Selain memperoleh dua Balai Kerajaan baru, saudara-saudara di Islandia terbina oleh pergaulan yang menyenangkan dengan saudara-saudari yang datang dari Norwegia atas biaya sendiri dan menggunakan waktu libur mereka untuk ikut membangun balai-balai itu. Hal ini benar-benar membuktikan persaudaraan internasional kita! Saudara-saudara di Islandia juga berperan serta dalam proyek pembangunan ini. Lebih dari 150 penyiar setempat ikut bekerja, itu berarti sekitar setengah dari seluruh penyiar di negeri itu.
Proyek Balai Kerajaan ini juga menjadi kesaksian bagus bagi masyarakat. Dua stasiun televisi nasional meliput jalannya pembangunan dalam acara berita mereka dan menayangkan gambar-gambar tentang kedua lokasi tersebut. Proyek ini juga dilaporkan oleh beberapa stasiun radio dan surat kabar. Pendeta dari gereja di Selfoss tidak suka dengan perhatian yang diberikan kepada para Saksi. Di surat kabar setempat, ia menerbitkan artikel berisi peringatan terhadap apa yang ia anggap sebagai ajaran sesat yang berbahaya dari Saksi-Saksi Yehuwa. Ia menyebutkan bahwa yang khususnya harus waspada adalah orang-orang yang lemah dan mudah terpengaruh. Pada sebuah wawancara radio, ia mengulang-ulangi peringatan tersebut. Tetapi, kata-kata sang pendeta tidak menimbulkan reaksi seperti yang ia inginkan. Kebanyakan orang malah terkesan pada proyek Balai Kerajaan itu, dan banyak orang yang ditemui dalam pengabaran mengatakan bahwa mereka kaget dengan sikap sang pendeta.
Kira-kira satu minggu setelah peringatan sang pendeta diterbitkan, surat kabar itu memuat sebuah gambar kartun.
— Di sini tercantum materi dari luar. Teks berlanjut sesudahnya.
(** [a == b] between two hashable decoded values, as a dict compares
    keys; two [nan] keys decoded separately are never the same key. *)
Definition key_eqb (a b : json) : bool :=
  match numeric a, numeric b with
  | Some x, Some y => dyadic_eqb x y
  | _, _ =>
      match a, b with
      | JNull, JNull => true
      | JStr s, JStr t => String.eqb s t
      | JFloat (FInf s), JFloat (FInf t) => Bool.eqb s t
      | _, _ => false
      end
  end.

End Py.

Import Py.

(** ** The world the module runs in *)

Inductive level : Type := LvDebug | LvInfo | LvWarning | LvError.

(** An argument of a logging call: a value or the exception caught *)
Inductive logarg : Type :=
| LJ (v : json)
| LX (e : exn).

(** The [files] argument of [requests.post] *)
Inductive upload : Type :=
| UploadBytes (field filename : string) (content : bytes)
| UploadFile (field path : string).

Definition dict := list (string * json).

(** What the module does to the outside, each with the answer it got *)
Inductive event : Type :=
| EvLog (lv : level) (fmt : string) (args : list logarg)
| EvPost (url : string) (data : option dict) (files : option upload)
         (answer : result json)
| EvGet (base : string) (file_path : json) (answer : result bytes)
| EvOpen (path : string) (failure : option exn)
| EvWrite (path : string) (content : bytes) (failure : option exn)
| EvInsert (user_id file_id : json) (media_type : string)
           (file_name : option string) (data : bytes) (failure : option exn)
| EvListdir (path : string) (failure : option exn)
| EvGetmtime (path : string) (answer : result Q)
| EvRemove (path : string) (failure : option exn)
| EvSpawn (payload : json) (failure : option exn)
| EvDispatch (update : json).

(** The collaborators.  Each answer may depend on everything that
    happened before it (the trace, most recent event first).
    - [requests_post]: [requests.post], [raise_for_status] and
      [resp.json()] together: the decoded body or what was raised;
    - [requests_get]: [requests.get], [raise_for_status], [r.content];
    - [open_rb], [write_file]: [open(path, "rb")] and
      [open(path, "wb")] followed by [f.write];
    - [db_insert]: [psycopg2.connect], the [INSERT] and the commit;
    - [time_time]: [time.time()], in seconds;
    - [os_listdir], [os_getmtime], [os_remove]: whether the call raises;
    - [create_task]: [asyncio.create_task(asyncio.to_thread(...))];
    - [json_dumps]: [json.dumps(v, ensure_ascii=False)]. *)
Record Env : Type := {
  requests_post : list event -> string -> option dict -> option upload -> result json;
  requests_get : list event -> string -> json -> result bytes;
  open_rb : list event -> string -> option exn;
  write_file : list event -> string -> bytes -> option exn;
  db_insert : list event -> json -> json -> string -> option string -> bytes -> option exn;
  time_time : list event -> Q;
  os_listdir : list event -> string -> option exn;
  os_getmtime : list event -> string -> option exn;
  os_remove : list event -> string -> option exn;
  create_task : list event -> json -> option exn;
  json_dumps : json -> string
}.

(** The module-level configuration, read from the environment once *)
Record Config : Type := {
  TELEGRAM_BOT_TOKEN : string;
  WEBHOOK_SECRET : string;
  DATABASE_URL : string;
  MEDIA_DIR : string;
  LOG_DIR : string;
  psycopg2 : bool   (* [false] when the import of the driver failed *)
}.

(** One value of [media_cache] *)
Record cache_entry : Type := {
  ce_bytes : bytes;
  ce_user_id : json;
  ce_type : string;
  ce_filename : string;
  ce_ts : Q
}.

Record World : Type := {
  trace : list event;                        (* most recent first *)
  media_cache : list (json * cache_entry);   (* in insertion order *)
  log_dir : list (string * Q)                (* file name, mtime *)
}.

(** ** The monad: state that survives an exception *)

Definition M (A : Type) : Type := World -> result A * World.

Definition ret {A} (a : A) : M A := fun w => (Ok a, w).

Definition bind {A B} (m : M A) (k : A -> M B) : M B :=
  fun w => match m w with
           | (Ok a, w') => k a w'
           | (Raise e, w') => (Raise e, w')
           end.

Definition raise {A} (e : exn) : M A := fun w => (Raise e, w).

(** [try: m  except Exception as e: h e] *)
Definition try_except {A} (m : M A) (h : exn -> M A) : M A :=
  fun w => match m w with
           | (Ok a, w') => (Ok a, w')
           | (Raise e, w') => h e w'
           end.

Definition lift {A} (r : result A) : M A := fun w => (r, w).

Declare Scope py_scope.
Delimit Scope py_scope with py.
Notation "x <- c ;; k" := (bind c (fun x => k))
  (at level 61, c at next level, right associativity) : py_scope.
Notation "c ;; k" := (bind c (fun _ => k))
  (at level 61, right associativity) : py_scope.
Local Open Scope py_scope.

Definition emit (e : event) : M unit :=
  fun w => (Ok tt, {| trace := e :: trace w;
                      media_cache := media_cache w;
                      log_dir := log_dir w |}).

Definition history : M (list event) := fun w => (Ok (trace w), w).

(** [logger.setLevel(logging.INFO)]: a debug record is dropped.  A
    record that passes is kept in the trace; the two handlers that take
    it from there (the console, and the file [bot.log] of the log
    directory with its rotation at midnight) belong to [logging] and
    are not followed, so [log_dir] says what the calls of the module
    itself ([os.listdir], [os.path.getmtime], [os.remove]) find and
    leave there, and nothing about what the handler writes. *)
Definition log (lv : level) (fmt : string) (args : list logarg) : M unit :=
  match lv with
  | LvDebug => ret tt
  | _ => emit (EvLog lv fmt args)
  end.

(** [if failure: raise] after the event is recorded *)
Definition raise_if (failure : option exn) : M unit :=
  match failure with
  | Some e => raise e
  | None => ret tt
  end.

Definition str_truthy (s : string) : bool := negb (String.eqb s EmptyString).

(** ** The module *)

Section Botlib.

Context (cfg : Config) (env : Env).

Definition TELEGRAM_API_BASE : string :=
  ("https://api.telegram.org/bot" ++ TELEGRAM_BOT_TOKEN cfg)%string.
Definition TELEGRAM_FILE_BASE : string :=
  ("https://api.telegram.org/file/bot" ++ TELEGRAM_BOT_TOKEN cfg)%string.

(** *** Transport client *)

Definition do_post (url : string) (data : option dict) (files : option upload)
  : M json :=
  h <- history ;;
  let a := requests_post env h url data files in
  emit (EvPost url data files a) ;;
  lift a.

Definition _api_post (method : string) (data : option dict)
  (files : option upload) : M json :=
  let url := (TELEGRAM_API_BASE ++ "/" ++ method)%string in
  log LvDebug "Request to Telegram API %s with data keys=%s files=%s"
      [LJ (JStr method)] ;;
  try_except
    (j <- do_post url data files ;;
     ok <- lift (get j "ok" JNull) ;;
     if negb (truthy ok) then
       log LvError "Telegram API responded not ok: %s" [LJ j] ;;
       raise (PlainException "Telegram API error")
     else ret j)
    (fun e =>
       log LvError "Error calling Telegram API %s: %s" [LJ (JStr method); LX e] ;;
       raise e).

Definition set_webhook (url : string) (secret_token : option string) : M json :=
  let payload :=
    ("url", JStr url) ::
    match secret_token with
    | Some t => if str_truthy t then [("secret_token", JStr t)] else []
    | None => []
    end in
  log LvInfo "Setting webhook to %s (secret set: %s)"
      [LJ (JStr url);
       LJ (JBool match secret_token with Some t => str_truthy t | None => false end)] ;;
  _api_post "setWebhook" (Some payload) None.

Definition delete_webhook : M json :=
  log LvInfo "Deleting webhook" [] ;;
  _api_post "deleteWebhook" None None.

Definition send_message (chat_id : json) (text : string)
  (reply_markup : option json) (parse_mode : option string) : M json :=
  let payload :=
    [("chat_id", chat_id); ("text", JStr text)]
    ++ match reply_markup with
       | Some rm => [("reply_markup", JStr (json_dumps env rm))]
       | None => []
       end
    ++ match parse_mode with
       | Some pm => if str_truthy pm then [("parse_mode", JStr pm)] else []
       | None => []
       end in
  log LvInfo "send_message chat=%s text=%s" [LJ chat_id; LJ (JStr (prefix 50 text))] ;;
  _api_post "sendMessage" (Some payload) None.

Definition with_caption (chat_id : json) (caption : option string) : dict :=
  ("chat_id", chat_id) ::
  match caption with
  | Some c => if str_truthy c then [("caption", JStr c)] else []
  | None => []
  end.

Definition do_open (path : string) : M unit :=
  h <- history ;;
  let a := open_rb env h path in
  emit (EvOpen path a) ;;
  raise_if a.

Definition send_photo (chat_id : json) (photo_path : option string)
  (photo_bytes : option bytes) (caption : option string) : M json :=
  match photo_bytes with
  | Some b =>
      let files := UploadBytes "photo" "photo.jpg" b in
      let data := with_caption chat_id caption in
      log LvInfo "send_photo chat=%s bytes_size=%s"
          [LJ chat_id; LJ (JInt (Z.of_nat (List.length b)))] ;;
      _api_post "sendPhoto" (Some data) (Some files)
  | None =>
      match photo_path with
      | Some p =>
          if str_truthy p then
            do_open p ;;
            let files := UploadFile "photo" p in
            let data := with_caption chat_id caption in
            log LvInfo "send_photo chat=%s file=%s" [LJ chat_id; LJ (JStr p)] ;;
            _api_post "sendPhoto" (Some data) (Some files)
          else raise (ValueError "Either photo_path or photo_bytes must be provided")
      | None => raise (ValueError "Either photo_path or photo_bytes must be provided")
      end
  end.

Definition send_video (chat_id : json) (video_path : option string)
  (video_bytes : option bytes) (caption : option string) : M json :=
  match video_bytes with
  | Some b =>
      let files := UploadBytes "video" "video.mp4" b in
      let data := with_caption chat_id caption in
      log LvInfo "send_video chat=%s bytes_size=%s"
          [LJ chat_id; LJ (JInt (Z.of_nat (List.length b)))] ;;
      _api_post "sendVideo" (Some data) (Some files)
  | None =>
      match video_path with
      | Some p =>
          if str_truthy p then
            do_open p ;;
            let files := UploadFile "video" p in
            let data := with_caption chat_id caption in
            log LvInfo "send_video chat=%s file=%s" [LJ chat_id; LJ (JStr p)] ;;
            _api_post "sendVideo" (Some data) (Some files)
          else raise (ValueError "Either video_path or video_bytes must be provided")
      | None => raise (ValueError "Either video_path or video_bytes must be provided")
      end
  end.

Definition get_file_path (file_id : json) : M json :=
  log LvDebug "get_file_path for %s" [LJ file_id] ;;
  resp <- _api_post "getFile" (Some [("file_id", file_id)]) None ;;
  result <- lift (get resp "result" (JDict [])) ;;
  file_path <- lift (get result "file_path" JNull) ;;
  if negb (truthy file_path) then
    raise (PlainException "getFile did not return file_path")
  else ret file_path.

Definition download_file_by_path (file_path : json) : M bytes :=
  log LvDebug "Downloading file from %s" [LJ file_path] ;;
  h <- history ;;
  let a := requests_get env h TELEGRAM_FILE_BASE file_path in
  emit (EvGet TELEGRAM_FILE_BASE file_path a) ;;
  lift a.

(** *** Media sinks *)

Definition backslash : ascii := ascii_of_nat 92.
Definition newline : string := String (ascii_of_nat 10) EmptyString.

(** [int(x)]: truncation towards zero *)
Definition int_of (x : Q) : Z := Z.quot (Qnum x) (Zpos (Qden x)).

Definition now : M Q := h <- history ;; ret (time_time env h).

Definition safe_name (filename : string) : string :=
  replace_char backslash "_" (replace_char "/" "_" filename).

Definition stamped (t : Z) (filename : string) : string :=
  (str_of_int t ++ "_" ++ safe_name filename)%string.

Definition do_write (dest : string) (file_bytes : bytes) : M unit :=
  h <- history ;;
  let a := write_file env h dest file_bytes in
  emit (EvWrite dest file_bytes a) ;;
  raise_if a.

Definition save_media_to_fs (file_bytes : bytes) (filename : string) : M string :=
  t <- now ;;
  let dest := path_join (MEDIA_DIR cfg) (stamped (int_of t) filename) in
  do_write dest file_bytes ;;
  log LvInfo "Saved media to filesystem: %s (size=%d)"
      [LJ (JStr dest); LJ (JInt (Z.of_nat (List.length file_bytes)))] ;;
  ret dest.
Di latar depan kartun itu ada gambar gereja, dan di latar belakangnya, Balai Kerajaan. Di antara kedua bangunan itu, ada sebuah sungai, dan saudara-saudara kita yang berpakaian rapi dan tersenyum sedang berjalan di jembatan dari arah Balai Kerajaan menuju gereja, sambil menjinjing tas dinas. Di luar gereja, seorang wanita dengan panik melompat dari kursi rodanya. Seorang pria yang kakinya digips dan seorang pria lain, yang tampaknya buta, berlari sambil berteriak, ”Lari, lari, Saksi-Saksi datang!” Di tangga gereja terlihat sang pendeta berdiri dengan wajah terkejut. Banyak orang menyukai kartun ini. Staf redaksi surat kabar tersebut memilihnya sebagai kartun terbaik tahun itu, memperbesarnya, dan memajangnya di dinding kantor mereka, sampai bertahun-tahun.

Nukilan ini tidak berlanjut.